Instructions for the task:
Scan the listing below for "ltac", then report every line that has it.

*** Given data Section Begins ***

(* ===== verification/Msg.v ===== *)
(** [web/socket/msg.js]: the binary sample message of the WebSocket protocol. *)
From S2P Require Import Prelude JsNumber JsBuffer.

(** ** The message object *)

(** The literal passed to [new Msg(c)]; an absent property is [undefined]. *)
Record msg_init := {
  c_sequence  : option Z;
  c_length    : option nat;
  c_version   : option Z;
  c_type      : option Z;
  c_id        : option Z;
  c_timestamp : option number;
  c_data      : option (list number);
}.

(** A [Msg] object.  [m_data] is [undefined] ([None]) until an array is given;
    [m_blob] is the byte range of the buffer the message was parsed from. *)
Record msg := {
  m_sequence  : Z;
  m_length    : nat;
  m_version   : Z;
  m_type      : Z;
  m_timestamp : number;
  m_data      : option (list number);
  m_blob      : option (nat * nat);
}.

Definition VERSION : Z := 2.
Definition TYPE_DATA : Z := 0.
Definition OFFSET_TYPE : Z := 2.
Definition OFFSET_VERSION : Z := 4.

(** [function Msg(c)]; [now] is the value of [Date.now()].  Reading a property
    of an absent argument is a TypeError. *)
Definition Msg (now : Z) (c : option msg_init) : result msg :=
  match c with
  | None => Throw TypeError
  | Some c =>
      let self := {|
        m_sequence  := default 0 (c_sequence c);
        m_length    := default 0%nat (c_length c);
        m_version   := default VERSION (c_version c);
        m_type      := default TYPE_DATA (c_type c);
        m_timestamp := default (num_of_Z now) (c_timestamp c);
        m_data      := None;
        m_blob      := None |} in
      Ok match c_data c with
         | Some data => {|
             m_sequence := m_sequence self; m_length := length data;
             m_version := m_version self; m_type := m_type self;
             m_timestamp := m_timestamp self; m_data := Some data; m_blob := None |}
         | None => self
         end
  end.
(* ===== verification/ApiProps.v ===== *)
(** What the remote API promises the page: a request goes out as the text the
    server can read back, and a response reaches the handler of its request,
    once. *)
From S2P Require Import Prelude JsNumber JsString Json JsonRoundtrip Objects Utils Browser Api.

Lemma digit_code_unit c : is_Some (digit_value c) -> code_unit c = true.
Proof.
  unfold digit_value, code_unit. intros [d Hd].
  repeat case_match; try done; lia.
Qed.

Lemma digits_code_units s :
  Forall (fun c => is_Some (digit_value c)) s -> forallb code_unit s = true.
Proof.
  intros Hs. apply forallb_forall. intros c Hc. apply digit_code_unit.
  rewrite Forall_forall in Hs. apply Hs. by apply list_elem_of_In.
Qed.

Lemma guid_code_units random :
  (forall i, random_value (random i)) -> forallb code_unit (guid random) = true.
Proof.
  intros Hr. unfold guid. rewrite !forallb_app.
  rewrite !(fun i => digits_code_units _ (proj2 (s4_format (random i) (Hr i)))). done.
Qed.

Lemma request_object_plain action request id :
  forallb code_unit action = true -> plain request = true -> forallb code_unit id = true ->
  plain (request_object action request id) = true.
Proof.
  intros Ha Hr Hi. cbn [request_object plain forallb].
  rewrite Ha, Hr, Hi. by vm_compute.
Qed.

Lemma request_object_printed action request id :
  stringify 0 request <> None -> exists text, stringify 0 (request_object action request id) = Some text.
Proof.
  unfold stringify. destruct (serialize 0 0 request) as [s|] eqn:Hs; [|done]. intros _.
  cbn [request_object serialize map all_some Nat.add mbind option_bind]. rewrite Hs. by eexists.
Qed.

Section Laws.
Context {H St : Type} `{!ApiHost H St}.

(** C6. Over an open connection [request] registers the handler under a fresh
    id and sends exactly one text frame, which the server's JSON parser reads as
    the action, the request and that id. *)
Theorem request_reaches_server action request (handler : H) random s a sock :
  (forall i, random_value (random i)) ->
  forallb code_unit action = true -> plain request = true -> stringify 0 request <> None ->
  host_api s = Some a -> host_sockets s !! api_connection a = Some sock -> sock_state sock = OPEN ->
  exists s' text,
    api_request action request handler random s = (Ok tt, s') /\
    parse text = Ok (request_object action request (guid random)) /\
    host_sockets s' = <[api_connection a := add_sent (Text text) sock]> (host_sockets s) /\
    host_api s' = Some (set_ids (<[guid random := handler]> (api_ids a)) a).
Proof.
  intros Hr Ha Hp Hs Hapi Hsock Hopen.
  destruct (request_object_printed action request (guid random) Hs) as [text Htext].
  unfold api_request, with_api. erewrite eff_bind_ok by done. rewrite Hapi. cbv beta.
  erewrite eff_bind_ok by done. rewrite Htext. erewrite eff_bind_ok by done. cbv beta.
  erewrite eff_bind_ok.
  2: { unfold lift. rewrite host_sockets_api. unfold ws_send. by rewrite Hsock, Hopen. }
  do 2 eexists. split; [done|]. split.
  { eapply parse_printed; [|exact Htext]. apply request_object_plain; auto using guid_code_units. }
  by rewrite host_sockets_set, host_get_sockets, host_get_set.
Qed.

Definition response_of (l : list (jstr * json)) : option json := property (str "response") l.

(** C5. A response is routed by the text of its id, whatever JSON value the id is.
    If a request is pending under this text, its handler runs, once, on the
    response carried: afterwards the id is no longer pending; an exception in the
    handler is passed on.  If none is pending nothing changes: a text that is not
    the name of a member of [Object.prototype] is ignored without an exception,
    and for such a name the member is called, which may throw.  An id that cannot
    be converted to a text throws a TypeError. *)
Theorem response_routed data l s a :
  parse data = Ok (JObj l) -> host_api s = Some a ->
  match key_of (property (str "id") l) with
  | Throw e => api_onmessage data s = (Throw e, s)
  | Ok k =>
      match api_ids a !! k with
      | None => api_onmessage data s =
          (match inherited k with Some b => call_builtin b (response_of l) | None => Ok tt end, s)
      | Some handler =>
          match host_run handler (response_of l) s with
          | (Throw e, s') => api_onmessage data s = (Throw e, s')
          | (Ok _, s') =>
              forall a', host_api s' = Some a' ->
              exists s'', api_onmessage data s = (Ok tt, s'') /\
                host_api s'' = Some (set_ids (delete k (api_ids a')) a') /\
                snd (api_onmessage data s'') = s''
          end
      end
  end.
Proof.
  intros Hparse Hapi.
  assert (forall t a, host_api t = Some a -> api_onmessage data t =
    (key ← lift (key_of (property (str "id") l));
     match api_ids a !! key with
     | Some handler => host_run handler (response_of l) ;; with_api (fun a => modify (host_set_api (Some (set_ids (delete key (api_ids a)) a))))
     | None => match inherited key with Some b => lift (call_builtin b (response_of l)) | None => mret tt end
     end) t) as Hrun.
  { intros t a0 Ha0. unfold api_onmessage. erewrite eff_bind_ok by (unfold lift; by rewrite Hparse).
    cbn [get_property]. erewrite eff_bind_ok by done. unfold with_api at 1. erewrite eff_bind_ok by done. by rewrite Ha0. }
  rewrite (Hrun s a Hapi). destruct (key_of (property (str "id") l)) as [k|e]; [|by apply eff_bind_throw].
  erewrite eff_bind_ok by done. destruct (api_ids a !! k) as [handler|] eqn:Hk; [|by destruct (inherited k)].
  destruct (host_run handler (response_of l) s) as [[[]|e] s'] eqn:Hh; [|by apply eff_bind_throw].
  intros a' Ha'. erewrite eff_bind_ok by done. unfold with_api. erewrite eff_bind_ok by done.
  rewrite Ha'. eexists. split; [done|]. rewrite host_get_set. split; [done|].
  rewrite (Hrun _ _ (host_get_set _ _)). erewrite eff_bind_ok by done. cbn [api_ids set_ids].
  rewrite lookup_delete_eq. by destruct (inherited k).
Qed.
End Laws.

(** ** A page that does nothing but use the API *)

Record page_state := { ps_api : option (api nat); ps_sockets : list socket; ps_log : list nat }.

#[export] Instance page_host : ApiHost nat page_state := {|
  host_api := ps_api;
  host_set_api a s := {| ps_api := a; ps_sockets := ps_sockets s; ps_log := ps_log s |};
  host_sockets := ps_sockets;
  host_set_sockets l s := {| ps_api := ps_api s; ps_sockets := l; ps_log := ps_log s |};
  host_run h _ := modify (fun s =>
    {| ps_api := ps_api s; ps_sockets := ps_sockets s; ps_log := ps_log s ++ [h] |});
  host_get_set _ _ := eq_refl; host_get_sockets _ _ := eq_refl;
  host_sockets_api _ _ := eq_refl; host_sockets_set _ _ := eq_refl |}.

Definition demo_api (ids : gmap jstr nat) : api nat :=
  {| api_version := str "v1"; api_ids := ids; api_connection := 0; api_has_error := false |}.
Definition demo_page_state (ids : gmap jstr nat) : page_state :=
  {| ps_api := Some (demo_api ids); ps_log := [];
     ps_sockets := [{| sock_url := str "ws://h/v1"; sock_protocol := str "api"; sock_state := OPEN;
                       sock_sent := [] |}] |}.

Lemma request_reaches_server_witness :
  exists s' text,
    api_request (str "nodes") (JObj []) 7%nat extreme_random (demo_page_state ∅) = (Ok tt, s') /\
    parse text = Ok (request_object (str "nodes") (JObj []) (guid extreme_random)) /\
    option_map (fun k => sock_sent k) (ps_sockets s' !! 0%nat) = Some [Text text].
Proof.
  destruct (request_reaches_server (str "nodes") (JObj []) 7%nat extreme_random (demo_page_state ∅)
    (demo_api ∅) {| sock_url := str "ws://h/v1"; sock_protocol := str "api"; sock_state := OPEN;
                    sock_sent := [] |}) as (s' & text & H1 & H2 & H3 & _); [|done..|].
  - intros i. pose proof (Nat.mod_upper_bound i 8 ltac:(lia)). eexists. split; [|done]. lia.
  - exists s', text. split_and!; [done|done|]. change (ps_sockets s') with (host_sockets s').
    by rewrite H3.
Defined.

Definition demo_response : jstr := [123;34;105;100;34;58;34;120;34;125].

Lemma response_routed_witness :
  exists s'', api_onmessage demo_response (demo_page_state {[ str "x" := 7%nat ]}) = (Ok tt, s'') /\
    ps_log s'' = [7%nat] /\ snd (api_onmessage demo_response s'') = s''.
Proof.
  pose proof (response_routed demo_response [(str "id", JStr (str "x"))]
    (demo_page_state {[ str "x" := 7%nat ]}) (demo_api {[ str "x" := 7%nat ]})
    ltac:(vm_compute; reflexivity) eq_refl) as Hr.
  destruct (Hr (demo_api {[ str "x" := 7%nat ]}) eq_refl) as (s'' & H1 & H2 & H3).
  exists s''. split; [exact H1|]. split; [|exact H3].
  change s'' with (snd (Ok tt, s'')). rewrite <- H1. by vm_compute.
Defined.

(** A response whose id is the name of an inherited method throws. *)
Example inherited_id_throws :
  exists data, parse data = Ok (JObj [(str "id", JStr (str "valueOf"))]) /\
    api_onmessage data (demo_page_state ∅) = (Throw TypeError, demo_page_state ∅).
Proof. exists ([123;34;105;100;34;58;34] ++ str "valueOf" ++ [34;125]). split; by vm_compute. Qed.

*** Given data Section Ends ***

Written response:
  - intros i. pose proof (Nat.mod_upper_bound i 8 ltac:(lia)). eexists. split; [|done]. lia.
    ltac:(vm_compute; reflexivity) eq_refl) as Hr.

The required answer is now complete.